### Problem requirements
Count up the lines in the listing below that hold "services", and answer with the total alone.
++++ Data for analysis
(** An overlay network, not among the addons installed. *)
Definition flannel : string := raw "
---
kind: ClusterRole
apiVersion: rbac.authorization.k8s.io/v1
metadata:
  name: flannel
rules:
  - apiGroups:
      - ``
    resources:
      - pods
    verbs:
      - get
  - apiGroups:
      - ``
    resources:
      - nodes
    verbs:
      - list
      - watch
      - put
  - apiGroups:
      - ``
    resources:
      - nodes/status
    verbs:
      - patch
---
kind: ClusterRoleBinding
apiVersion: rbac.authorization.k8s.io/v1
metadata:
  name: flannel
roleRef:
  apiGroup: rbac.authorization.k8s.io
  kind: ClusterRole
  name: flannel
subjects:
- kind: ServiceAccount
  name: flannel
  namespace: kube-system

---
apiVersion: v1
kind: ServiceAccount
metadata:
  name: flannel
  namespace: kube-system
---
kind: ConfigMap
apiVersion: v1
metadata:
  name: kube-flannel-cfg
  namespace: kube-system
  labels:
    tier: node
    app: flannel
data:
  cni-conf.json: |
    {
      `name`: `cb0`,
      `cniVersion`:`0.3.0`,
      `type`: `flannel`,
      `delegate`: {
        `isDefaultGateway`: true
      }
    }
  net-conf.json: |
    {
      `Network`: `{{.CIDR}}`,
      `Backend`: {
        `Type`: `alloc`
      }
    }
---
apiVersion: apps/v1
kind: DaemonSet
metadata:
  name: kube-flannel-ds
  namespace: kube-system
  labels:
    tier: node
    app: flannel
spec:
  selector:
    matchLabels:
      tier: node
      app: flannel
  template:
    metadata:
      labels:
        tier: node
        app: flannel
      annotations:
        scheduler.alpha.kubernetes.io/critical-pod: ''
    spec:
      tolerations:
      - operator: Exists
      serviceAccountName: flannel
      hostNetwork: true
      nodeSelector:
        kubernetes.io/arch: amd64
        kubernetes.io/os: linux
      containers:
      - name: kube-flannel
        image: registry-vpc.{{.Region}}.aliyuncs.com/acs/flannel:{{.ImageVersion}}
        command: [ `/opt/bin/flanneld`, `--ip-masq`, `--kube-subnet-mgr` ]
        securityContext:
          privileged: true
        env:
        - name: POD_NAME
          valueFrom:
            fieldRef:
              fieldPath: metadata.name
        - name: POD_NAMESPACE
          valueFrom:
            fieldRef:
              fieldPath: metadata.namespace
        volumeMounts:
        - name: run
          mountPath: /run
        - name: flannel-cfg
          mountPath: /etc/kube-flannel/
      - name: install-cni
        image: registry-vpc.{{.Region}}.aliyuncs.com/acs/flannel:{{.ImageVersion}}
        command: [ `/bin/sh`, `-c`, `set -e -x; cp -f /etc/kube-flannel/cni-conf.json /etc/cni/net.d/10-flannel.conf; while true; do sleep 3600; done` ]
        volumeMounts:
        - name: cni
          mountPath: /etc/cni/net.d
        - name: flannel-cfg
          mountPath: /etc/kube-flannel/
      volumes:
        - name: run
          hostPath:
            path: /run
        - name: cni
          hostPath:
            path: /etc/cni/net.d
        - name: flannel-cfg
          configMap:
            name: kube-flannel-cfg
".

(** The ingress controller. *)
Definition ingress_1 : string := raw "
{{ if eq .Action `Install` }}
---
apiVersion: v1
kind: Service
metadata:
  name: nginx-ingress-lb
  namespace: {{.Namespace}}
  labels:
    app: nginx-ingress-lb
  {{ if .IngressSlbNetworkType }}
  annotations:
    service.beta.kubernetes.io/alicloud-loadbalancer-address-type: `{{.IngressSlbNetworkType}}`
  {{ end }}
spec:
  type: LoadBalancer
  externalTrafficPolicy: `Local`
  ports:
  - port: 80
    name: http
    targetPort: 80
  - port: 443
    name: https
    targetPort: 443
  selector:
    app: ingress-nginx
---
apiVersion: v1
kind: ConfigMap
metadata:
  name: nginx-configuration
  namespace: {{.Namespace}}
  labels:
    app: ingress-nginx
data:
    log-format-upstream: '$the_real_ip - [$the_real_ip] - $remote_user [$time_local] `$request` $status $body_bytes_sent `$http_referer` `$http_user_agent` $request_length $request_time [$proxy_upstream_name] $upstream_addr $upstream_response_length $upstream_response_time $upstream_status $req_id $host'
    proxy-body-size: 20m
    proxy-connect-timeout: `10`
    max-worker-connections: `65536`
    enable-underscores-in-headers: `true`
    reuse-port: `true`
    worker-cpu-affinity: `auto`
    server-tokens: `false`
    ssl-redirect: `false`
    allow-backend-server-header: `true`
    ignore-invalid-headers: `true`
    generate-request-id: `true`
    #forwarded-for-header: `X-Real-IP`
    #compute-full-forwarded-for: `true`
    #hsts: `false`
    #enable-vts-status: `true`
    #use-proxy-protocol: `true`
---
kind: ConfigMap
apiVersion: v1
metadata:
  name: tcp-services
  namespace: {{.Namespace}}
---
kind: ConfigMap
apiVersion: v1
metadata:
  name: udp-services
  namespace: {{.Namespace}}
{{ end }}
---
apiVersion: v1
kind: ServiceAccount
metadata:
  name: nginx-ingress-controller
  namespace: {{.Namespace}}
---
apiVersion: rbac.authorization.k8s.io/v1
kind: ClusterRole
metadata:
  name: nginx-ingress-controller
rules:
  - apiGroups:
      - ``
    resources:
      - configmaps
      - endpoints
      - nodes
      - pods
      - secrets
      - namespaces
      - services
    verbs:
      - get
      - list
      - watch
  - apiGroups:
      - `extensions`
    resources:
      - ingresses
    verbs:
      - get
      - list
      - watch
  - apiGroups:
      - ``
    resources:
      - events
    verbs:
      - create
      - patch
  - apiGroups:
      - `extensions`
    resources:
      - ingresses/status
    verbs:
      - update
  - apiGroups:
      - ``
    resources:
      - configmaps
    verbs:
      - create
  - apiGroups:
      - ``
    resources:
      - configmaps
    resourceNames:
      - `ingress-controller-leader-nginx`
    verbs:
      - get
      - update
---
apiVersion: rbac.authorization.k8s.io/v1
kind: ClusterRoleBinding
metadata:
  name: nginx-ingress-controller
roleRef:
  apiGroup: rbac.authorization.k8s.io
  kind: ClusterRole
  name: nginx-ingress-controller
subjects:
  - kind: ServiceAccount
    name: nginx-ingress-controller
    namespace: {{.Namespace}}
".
++++++++
++++ Data for analysis
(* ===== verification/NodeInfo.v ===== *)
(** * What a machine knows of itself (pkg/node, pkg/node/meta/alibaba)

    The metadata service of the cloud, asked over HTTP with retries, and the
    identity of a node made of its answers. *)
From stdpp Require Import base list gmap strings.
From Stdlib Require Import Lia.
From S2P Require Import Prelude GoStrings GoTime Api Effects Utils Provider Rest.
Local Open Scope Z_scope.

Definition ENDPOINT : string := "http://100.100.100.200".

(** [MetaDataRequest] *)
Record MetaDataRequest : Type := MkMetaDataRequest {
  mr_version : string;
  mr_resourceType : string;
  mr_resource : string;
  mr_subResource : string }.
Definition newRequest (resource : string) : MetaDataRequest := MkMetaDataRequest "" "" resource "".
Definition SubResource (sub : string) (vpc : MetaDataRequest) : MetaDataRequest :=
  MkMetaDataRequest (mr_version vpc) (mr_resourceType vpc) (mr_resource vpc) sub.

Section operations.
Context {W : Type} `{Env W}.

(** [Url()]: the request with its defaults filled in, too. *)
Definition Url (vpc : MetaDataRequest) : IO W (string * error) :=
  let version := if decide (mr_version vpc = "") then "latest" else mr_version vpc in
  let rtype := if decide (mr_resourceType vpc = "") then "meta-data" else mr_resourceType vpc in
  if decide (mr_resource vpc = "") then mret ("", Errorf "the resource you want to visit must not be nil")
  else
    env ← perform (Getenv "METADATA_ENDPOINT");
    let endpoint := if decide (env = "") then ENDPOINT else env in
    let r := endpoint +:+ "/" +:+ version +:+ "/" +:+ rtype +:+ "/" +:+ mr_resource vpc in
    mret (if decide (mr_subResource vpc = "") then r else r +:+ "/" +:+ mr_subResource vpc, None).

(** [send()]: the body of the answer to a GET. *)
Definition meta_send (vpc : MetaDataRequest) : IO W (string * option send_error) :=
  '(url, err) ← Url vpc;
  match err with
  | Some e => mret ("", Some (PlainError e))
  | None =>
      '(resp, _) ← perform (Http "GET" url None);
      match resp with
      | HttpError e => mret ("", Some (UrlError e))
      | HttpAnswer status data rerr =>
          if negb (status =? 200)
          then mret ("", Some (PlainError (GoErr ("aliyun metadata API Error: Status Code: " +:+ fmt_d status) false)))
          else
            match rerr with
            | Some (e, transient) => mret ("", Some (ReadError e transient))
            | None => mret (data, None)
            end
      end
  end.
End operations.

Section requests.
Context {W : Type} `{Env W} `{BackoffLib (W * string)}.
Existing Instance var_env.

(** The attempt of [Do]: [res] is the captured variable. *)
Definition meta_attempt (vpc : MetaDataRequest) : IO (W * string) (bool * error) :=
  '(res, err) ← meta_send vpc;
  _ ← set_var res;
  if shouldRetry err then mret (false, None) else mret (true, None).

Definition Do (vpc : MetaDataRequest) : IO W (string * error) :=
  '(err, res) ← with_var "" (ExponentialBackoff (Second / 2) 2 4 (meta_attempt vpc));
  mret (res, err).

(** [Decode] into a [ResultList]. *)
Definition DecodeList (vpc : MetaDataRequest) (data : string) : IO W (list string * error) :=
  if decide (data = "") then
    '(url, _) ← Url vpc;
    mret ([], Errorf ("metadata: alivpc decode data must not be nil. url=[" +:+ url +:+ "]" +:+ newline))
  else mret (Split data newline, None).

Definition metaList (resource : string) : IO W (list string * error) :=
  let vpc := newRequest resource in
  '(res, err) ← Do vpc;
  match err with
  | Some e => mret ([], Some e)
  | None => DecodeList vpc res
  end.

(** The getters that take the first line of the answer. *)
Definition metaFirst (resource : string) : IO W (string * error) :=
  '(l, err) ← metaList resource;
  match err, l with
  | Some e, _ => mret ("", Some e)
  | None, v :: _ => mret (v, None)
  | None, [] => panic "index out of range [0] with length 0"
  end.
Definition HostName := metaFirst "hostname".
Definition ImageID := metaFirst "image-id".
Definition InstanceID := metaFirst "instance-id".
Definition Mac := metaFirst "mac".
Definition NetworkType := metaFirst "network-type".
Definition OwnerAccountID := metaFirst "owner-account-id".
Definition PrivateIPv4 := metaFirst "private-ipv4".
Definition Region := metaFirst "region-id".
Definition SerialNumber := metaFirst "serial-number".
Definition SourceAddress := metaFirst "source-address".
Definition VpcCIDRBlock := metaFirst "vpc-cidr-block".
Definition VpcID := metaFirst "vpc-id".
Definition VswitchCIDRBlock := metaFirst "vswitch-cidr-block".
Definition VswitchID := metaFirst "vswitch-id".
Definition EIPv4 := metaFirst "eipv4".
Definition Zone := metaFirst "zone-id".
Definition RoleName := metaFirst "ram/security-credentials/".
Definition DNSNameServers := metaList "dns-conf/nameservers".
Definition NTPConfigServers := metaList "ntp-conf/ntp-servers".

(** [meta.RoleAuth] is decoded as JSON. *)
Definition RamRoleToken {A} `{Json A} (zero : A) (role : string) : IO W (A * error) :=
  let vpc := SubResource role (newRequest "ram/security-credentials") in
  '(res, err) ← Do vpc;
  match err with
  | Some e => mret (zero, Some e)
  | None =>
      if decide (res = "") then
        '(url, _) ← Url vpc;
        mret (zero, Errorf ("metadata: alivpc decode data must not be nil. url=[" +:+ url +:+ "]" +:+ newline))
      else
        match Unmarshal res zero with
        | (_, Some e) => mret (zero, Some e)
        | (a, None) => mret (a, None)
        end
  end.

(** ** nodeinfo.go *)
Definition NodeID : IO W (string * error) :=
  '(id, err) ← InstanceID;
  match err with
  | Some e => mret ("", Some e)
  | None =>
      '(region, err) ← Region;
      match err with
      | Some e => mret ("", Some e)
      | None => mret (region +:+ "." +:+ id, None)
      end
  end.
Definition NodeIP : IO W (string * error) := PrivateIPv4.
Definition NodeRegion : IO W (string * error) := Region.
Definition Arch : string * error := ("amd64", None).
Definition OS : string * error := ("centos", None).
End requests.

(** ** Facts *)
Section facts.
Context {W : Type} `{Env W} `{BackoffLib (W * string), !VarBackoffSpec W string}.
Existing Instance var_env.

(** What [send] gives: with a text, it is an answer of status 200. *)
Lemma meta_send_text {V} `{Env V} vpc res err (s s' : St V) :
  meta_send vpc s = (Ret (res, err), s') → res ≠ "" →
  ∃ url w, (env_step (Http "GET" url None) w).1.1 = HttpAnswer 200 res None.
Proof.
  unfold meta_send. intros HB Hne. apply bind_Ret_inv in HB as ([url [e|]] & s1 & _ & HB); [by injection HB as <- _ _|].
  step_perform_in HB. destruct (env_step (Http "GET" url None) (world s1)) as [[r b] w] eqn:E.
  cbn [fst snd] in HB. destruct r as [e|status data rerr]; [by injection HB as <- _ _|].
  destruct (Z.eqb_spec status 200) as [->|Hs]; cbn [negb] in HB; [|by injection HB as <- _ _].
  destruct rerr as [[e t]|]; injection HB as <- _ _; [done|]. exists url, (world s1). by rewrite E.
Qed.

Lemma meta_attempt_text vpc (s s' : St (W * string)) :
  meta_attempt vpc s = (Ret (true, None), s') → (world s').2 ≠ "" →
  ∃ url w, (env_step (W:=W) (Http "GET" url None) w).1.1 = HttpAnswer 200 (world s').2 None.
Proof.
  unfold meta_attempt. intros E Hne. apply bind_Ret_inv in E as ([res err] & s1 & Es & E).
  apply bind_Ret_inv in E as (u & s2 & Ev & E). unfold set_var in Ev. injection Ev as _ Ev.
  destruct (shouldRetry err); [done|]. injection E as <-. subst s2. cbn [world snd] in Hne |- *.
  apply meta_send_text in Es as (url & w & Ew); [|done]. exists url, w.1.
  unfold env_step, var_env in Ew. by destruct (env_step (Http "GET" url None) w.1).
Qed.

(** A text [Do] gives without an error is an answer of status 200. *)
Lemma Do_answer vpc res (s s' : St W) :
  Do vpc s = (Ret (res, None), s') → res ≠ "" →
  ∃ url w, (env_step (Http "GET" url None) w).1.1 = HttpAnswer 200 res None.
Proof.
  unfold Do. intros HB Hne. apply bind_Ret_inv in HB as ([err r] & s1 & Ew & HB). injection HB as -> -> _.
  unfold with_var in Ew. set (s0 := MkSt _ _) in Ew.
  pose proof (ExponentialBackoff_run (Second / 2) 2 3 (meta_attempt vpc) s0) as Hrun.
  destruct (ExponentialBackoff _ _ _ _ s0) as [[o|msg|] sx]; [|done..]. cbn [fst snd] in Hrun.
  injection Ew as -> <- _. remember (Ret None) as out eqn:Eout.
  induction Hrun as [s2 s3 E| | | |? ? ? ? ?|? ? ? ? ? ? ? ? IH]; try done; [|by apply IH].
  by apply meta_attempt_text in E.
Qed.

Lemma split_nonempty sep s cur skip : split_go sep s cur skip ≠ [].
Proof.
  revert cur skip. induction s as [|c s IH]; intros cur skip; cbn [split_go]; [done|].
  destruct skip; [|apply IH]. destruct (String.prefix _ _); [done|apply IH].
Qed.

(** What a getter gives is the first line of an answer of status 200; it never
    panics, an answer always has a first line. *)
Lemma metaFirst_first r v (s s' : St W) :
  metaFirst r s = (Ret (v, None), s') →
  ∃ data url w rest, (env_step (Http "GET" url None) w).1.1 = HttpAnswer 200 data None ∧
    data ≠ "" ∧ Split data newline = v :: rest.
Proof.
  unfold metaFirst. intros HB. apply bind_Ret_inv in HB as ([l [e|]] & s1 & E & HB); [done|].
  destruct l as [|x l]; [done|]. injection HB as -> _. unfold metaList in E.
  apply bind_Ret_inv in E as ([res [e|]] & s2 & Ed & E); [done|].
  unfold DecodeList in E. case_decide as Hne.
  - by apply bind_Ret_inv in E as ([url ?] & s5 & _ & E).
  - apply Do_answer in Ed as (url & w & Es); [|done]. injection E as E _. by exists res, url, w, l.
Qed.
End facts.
++++++++
### Your response
3